Zakaz zawracania na al. Jana Pawła II. "To dla bezpieczeństwa"

Niedawno na odcinku DK28 od Polanki do Turaszówki pojawiły się znaki zakazu zawracania. Magistrat tłumaczy, że powodem jest duże natężenie ruchu, także pojazdów ciężarowych. Takie działanie ma zapobiec ewentualnym kolizjom i blokowaniu pasa ruchu. Mieszkańcy domów wzdłuż al. Jana Pawła II narzekają, że muszą nadkładać drogi.
Redakcja Portalu
Magistrat tłumaczy, że znaki pojawiły się dla bezpieczeństwa kierowców
Kacper Krzanowski

- Na al. Jana Pawła II na odcinku od Polanki do Turaszówki, z obydwu stron, nie można zawrócić - zostały postawione znaki zakazu zawracania. Mieszkańcy nie mogą swobodnie dojechać do domu, tylko muszą skręcić np. w ul. Wyspiańskiego lub Kochanowskiego, aby nawrócić. Tym samym muszą nadkładać drogi, czasu i paliwa – zgłosił nam jeden z czytelników.

Jak tłumaczy Urząd Miasta, zmiany w organizacji ruchu na drodze krajowej nr 28 mają na celu zwiększenie bezpieczeństwa. Średni dobowy ruch jest na poziomie powyżej 10 tys. pojazdów, z czego ok. 10% stanowią pojazdy dostawcze, a ok. 15% ciężarowe. Dochodzi do wzajemnego mieszania się dominującego ruchu tranzytowego z ruchem miejskim.

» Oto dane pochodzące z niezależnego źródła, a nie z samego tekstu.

(** The operands the instruction does not name do not matter to the operation. *)
Lemma operands_reach name op single rc w c o :
  In (name, op) ORACLE -> fits 1 rc -> encode name single rc = Ok w ->
  arithmetic op (fpu_machine.fr c 1) (fpu_machine.fr c 2) (fpu_machine.fr c 3) (field (fpu_machine.fpscr c) 0 2)
    (fpscr_controls single (fpu_machine.fpscr c)) = Ok o ->
  arithmetic op (fpu_machine.fr c (fpu_machine.ibits w 11 15)) (fpu_machine.fr c (fpu_machine.ibits w 16 20))
    (fpu_machine.fr c (fpu_machine.ibits w 21 25)) (field (fpu_machine.fpscr c) 0 2)
    (fpu_machine.controls (single && dict_mem AFORM name) c) = Ok o.
Proof.
  intros Hin Hrc Hw Ho. assert (rc = 0 \/ rc = 1) as Hr by (unfold fits in Hrc; lia). clear Hrc.
  cbn in Hin. repeat destruct Hin as [Hin | Hin]; try contradiction; injection Hin as <- <-;
    destruct Hr as [-> | ->], single; vm_compute in Hw; apply ok_inj in Hw; subst w; exact Ho.
Qed.

Lemma arithmetic_no_compare op a b c rn k o :
  str_in op ["cmpu"; "cmpo"]%string = false -> arithmetic op a b c rn k = Ok o -> compare_valid o = false.
Proof.
  intros Hop. unfold arithmetic. rewrite Hop.
  outer_if; [intros Ho; apply ok_inj in Ho; subst o; reflexivity |].
  destruct (first_nan_of _); [intros Ho; apply ok_inj in Ho; subst o; reflexivity |].
  outer_if; [intros Ho; apply ok_inj in Ho; subst o; reflexivity |].
  assert (Hr : forall op inv n d e s rn fmt ni oe ue, compare_valid (rounded_out op inv n d e s rn fmt ni oe ue) = false).
  { intros. unfold rounded_out. cbv zeta. case_if; [destruct (unbounded_round _ _ _ _ _ _) as [[[? ?] ?] ?] |]; reflexivity. }
  outer_if; [destruct (finite _ _ _ _ _) as [[[? ?] ?] ?]; intros Ho; apply ok_inj in Ho; subst o; apply Hr |].
  outer_if; [| discriminate].
  outer_if; [intros Ho; apply ok_inj in Ho; subst o; reflexivity |]. cbv zeta.
  outer_if; [intros Ho; apply ok_inj in Ho; subst o; reflexivity |].
  outer_if; [unfold infinite_out; match goal with |- match ?r with _ => _ end = _ -> _ => destruct r end; [| discriminate];
    intros Ho; apply ok_inj in Ho; subst o; reflexivity |].
  destruct (finite _ _ _ _ _) as [[[? ?] ?] ?]. intros Ho; apply ok_inj in Ho; subst o; apply Hr.
Qed.

(** The machine about to run the instruction of a case, loaded as the generator
    loads it. *)
Record loaded (k : case) (c : fpu_machine.cpu) : Prop := {
  l_insn : fpu_machine.read (fpu_machine.mem c) (fpu_machine.pc c) = insn k;
  l_ra : fpu_machine.fr c 1 = ra k;
  l_rb : fpu_machine.fr c 2 = rb k;
  l_rc : fpu_machine.fr c 3 = rc_ k;
  l_fprs : length (fpu_machine.fpr c) = 32%nat;
  l_fpscr : fpu_machine.fpscr c = old k;
  l_fp : fpu_machine.FP c = true;
  l_fe : fpu_machine.FE_of (fpu_machine.msr c) = negb (fe k =? 0)
}.

(** What no arithmetic instruction changes: the GPRs with their shadows, the TLB and
    memory. *)
Record untouched (c c' : fpu_machine.cpu) : Prop := {
  u_gpr : fpu_machine.gpr c' = fpu_machine.gpr c;
  u_tgpr : fpu_machine.tgpr c' = fpu_machine.tgpr c;
  u_tlb : fpu_machine.tlb c' = fpu_machine.tlb c;
  u_mem : fpu_machine.mem c' = fpu_machine.mem c
}.
(** An exception taken at the instruction of [c]: SRR0 and SRR1 are the only SPRs it
    writes, and the MSR keeps ILE, ME and IP. *)
Record entered (vector cause : Z) (c c' : fpu_machine.cpu) : Prop := {
  e_pc : fpu_machine.pc c' = fpu_machine.word (Z.lor (if fpu_machine.IP c then 0xfff00000 else 0) vector);
  e_spr : fpu_machine.spr c' = <[fpu_machine.SRR1 := Z.lor (field (fpu_machine.msr c) 0 16) cause]>
                                 (<[fpu_machine.SRR0 := fpu_machine.pc c]> (fpu_machine.spr c));
  e_msr : fpu_machine.msr c' = Z.land (fpu_machine.msr c) 0x11040;
  e_count : fpu_machine.exceptions c' = fpu_machine.exceptions c + 1
}.
(** The next instruction, with the SPRs and the MSR as they were. *)
Record continued (c c' : fpu_machine.cpu) : Prop := {
  n_pc : fpu_machine.pc c' = fpu_machine.word (fpu_machine.pc c + 4);
  n_spr : fpu_machine.spr c' = fpu_machine.spr c;
  n_msr : fpu_machine.msr c' = fpu_machine.msr c;
  n_count : fpu_machine.exceptions c' = fpu_machine.exceptions c
}.
(** CR1 of a record form; the other fields kept. *)
Definition recorded (k : case) (c c' : fpu_machine.cpu) : Prop :=
  if rc k =? 1
  then fits 32 (fpu_machine.cr c') /\
       forall b, 0 <= b < 32 -> fpu_machine.bit (fpu_machine.cr c') b =
         if b / 4 =? 1 then Z.testbit (cr1 k) (3 - b mod 4) else fpu_machine.bit (fpu_machine.cr c) b
  else fpu_machine.cr c' = fpu_machine.cr c.

(** The instruction of [k] answered as the case expects, between [c] and [c']: every
    component of the machine. Its status word, its result or its target kept, CR1 of a
    record form, the FP enabled exception or the next instruction, and the rest
    untouched; [steps] counts instructions. *)
Record answered (k : case) (c c' : fpu_machine.cpu) : Prop := {
  w_fpscr : fpu_machine.fpscr c' = new k;
  w_target : if write k then Z.land (fpu_machine.fr c' 4) (mask k) = result k else fpu_machine.fr c' 4 = fpu_machine.fr c 4;
  w_others : forall n : nat, n <> 4%nat -> fpu_machine.fpr c' !! n = fpu_machine.fpr c !! n;
  w_cr : recorded k c c';
  w_exc : if exc k =? FP_ENABLED then entered 0x700 fpu_core_program.SRR1_FP c c' else continued c c';
  w_rest : untouched c c';
  w_steps : fpu_machine.steps c' = fpu_machine.steps c + 1
}.

Section Deliver.
Variable c : fpu_machine.cpu.
Variables w value : Z.
Variable o : out.
Hypothesis Htarget : fpu_machine.ibits w 6 10 = 4.
Hypothesis Hlen : length (fpu_machine.fpr c) = 32%nat.
Let v := fpu_machine.after (fpu_machine.fpscr c) o.
Let c' := fpu_machine.deliver w o value c.
Let traps := fpu_machine.FE_of (fpu_machine.msr c) && fpu_machine.bit v 1.

#[local] Opaque fpu_machine.word_of fpu_machine.after.
(** What delivering a result does, part by part. *)
Lemma deliver_fprs : fpu_machine.fpr c' = if write_result o then <[4%nat := value]> (fpu_machine.fpr c) else fpu_machine.fpr c.
Proof.
  subst c'. unfold fpu_machine.deliver, fpu_machine.fp_done, fpu_machine.update, fpu_machine.record. rewrite Htarget.
  destruct (write_result o), (fpu_machine.ibits w 31 31 =? 1); cbv zeta; case_if; reflexivity.
Qed.
Ltac delivered :=
  unfold fpu_machine.deliver, fpu_machine.fp_done, fpu_machine.update, fpu_machine.record;
  destruct (write_result o), (fpu_machine.ibits w 31 31 =? 1); cbv zeta.
Lemma deliver_rest :
  fpu_machine.fpscr c' = v /\ untouched c c' /\ fpu_machine.steps c' = fpu_machine.steps c + 0 /\
  fpu_machine.cr c' = if fpu_machine.ibits w 31 31 =? 1 then fpu_machine.cr (fpu_machine.set_crf 1 (Z.shiftr v 28) c)
                      else fpu_machine.cr c.
Proof. subst c'. rewrite Z.add_0_r. delivered; case_if; repeat split; cbn; rewrite ?Z.add_0_r; reflexivity. Qed.
Lemma deliver_flow : if traps then entered 0x700 fpu_core_program.SRR1_FP c c' else continued c c'.
Proof.
  subst c' traps. fold v. delivered;
    match goal with |- context [if fpu_machine.FE_of ?m && fpu_machine.FEX ?x then _ else _] =>
      change (fpu_machine.FE_of m && fpu_machine.FEX x) with (fpu_machine.FE_of (fpu_machine.msr c) && fpu_machine.bit v 1) end;
    destruct (_ && _); constructor; first [reflexivity | apply Z.add_0_r].
Qed.
End Deliver.

Lemma bit_set_crf v c b :
  0 <= b < 32 ->
  fpu_machine.bit (fpu_machine.cr (fpu_machine.set_crf 1 v c)) b =
  if b / 4 =? 1 then Z.testbit v (3 - b mod 4) else fpu_machine.bit (fpu_machine.cr c) b.
Proof.
  intros Hb. unfold fpu_machine.bit at 1. change (fpu_machine.cr (fpu_machine.set_crf 1 v c)) with
    (fpu_machine.word_of (fun b => if b / 4 =? 1 then Z.testbit v (3 - b mod 4) else fpu_machine.bit (fpu_machine.cr c) b)).
  rewrite testbit_word_of by lia. replace (31 - (31 - b)) with b by lia. reflexivity.
Qed.

Lemma set_crf_cr v c c' :
  fpu_machine.cr c = fpu_machine.cr c' -> fpu_machine.cr (fpu_machine.set_crf 1 v c) = fpu_machine.cr (fpu_machine.set_crf 1 v c').
Proof. unfold fpu_machine.set_crf, fpu_machine.set_cr. cbn [fpu_machine.cr]. intros ->. reflexivity. Qed.
Lemma recorded_crf k c c' w :
  fpu_machine.ibits w 31 31 = rc k ->
  fpu_machine.cr c' = (if fpu_machine.ibits w 31 31 =? 1 then fpu_machine.cr (fpu_machine.set_crf 1 (cr1 k) c) else fpu_machine.cr c) ->
  recorded k c c'.
Proof.
  intros -> Hcr. unfold recorded. destruct (rc k =? 1); [| exact Hcr]. rewrite Hcr.
  split; [apply word_of_fits | intros b Hb; apply bit_set_crf, Hb].
Qed.

(** The integer conversions leave the undefined high word beside their result. *)
Lemma delivered_result op o :
  fits 64 (o_result o) ->
  let mask := if str_in op ["fctiw"; "fctiwz"]%string then Z.ones 32 else Z.ones 64 in
  Z.land (if str_in op ["fctiw"; "fctiwz"]%string then Z.lor fpu_machine.UNDEFINED (o_result o) else o_result o) mask =
  Z.land (o_result o) mask.
Proof. intros Hr. cbv zeta. case_if; [| reflexivity]. rewrite Z.land_lor_distr_l. reflexivity. Qed.

Lemma oracle_rounds name op : In (name, op) ORACLE -> str_in op ["cmpu"; "cmpo"]%string = false.
Proof. cbn [ORACLE In]. intuition (simplify_eq; reflexivity). Qed.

Mieszkańcy nie są zadowoleni z nowych znaków. Przez nie muszą nakładać drogi, wracając do domu
Kacper Krzanowski

- Oznakowanie zastosowano w najbardziej niebezpiecznych miejscach. Przy obecnej geometrii drogi – w tym w szczególności wąskiego pasa dzielącego – wykonywanie manewrów zawracania wiązało się ze zwiększonym ryzykiem wystąpienia potencjalnych zdarzeń drogowych. W szczególności dotyczy to sytuacji kiedy ww. manewr wykonywany jest przez pojazdy większego gabarytu, które w przypadku braku wydzielonego pasa blokują lewy, szybszy pas do jazdy. Może to prowadzić do gwałtownych manewrów hamowania lub najazdów na tył pojazdów – wyjaśnia Wydział Drogownictwa UM Krosna.

Podkreśla także, że wykonywanie tego typu manewrów w znaczący sposób wpływa na płynność ruchu poprzez częściowe lub całkowite blokowanie pasów i powoduje utrudnienia w godzinach szczytu komunikacyjnego.

Powodem pojawienia się znaków jest duże natężenie ruchu i obawa ewentualnych kolizji
Kacper Krzanowski

- Równie istotna jest bardzo duża dysproporcja prędkości pomiędzy pojazdem wykonującym manewr zawracania, a pojazdem nadjeżdżającym z drugiego kierunku. Więc ewentualne kolizje mogą wiązać się z poważnym niebezpieczeństwem – dodaje.

Niezadowolonym mieszkańcom domów wzdłuż al. Jana Pawła II magistrat tłumaczy, że zawracanie na którejś z bocznych dróg jest bezpieczniejsze, bo nie ma tam takiego natężenia ruchu i odbywa się on z dużo mniejszą prędkością.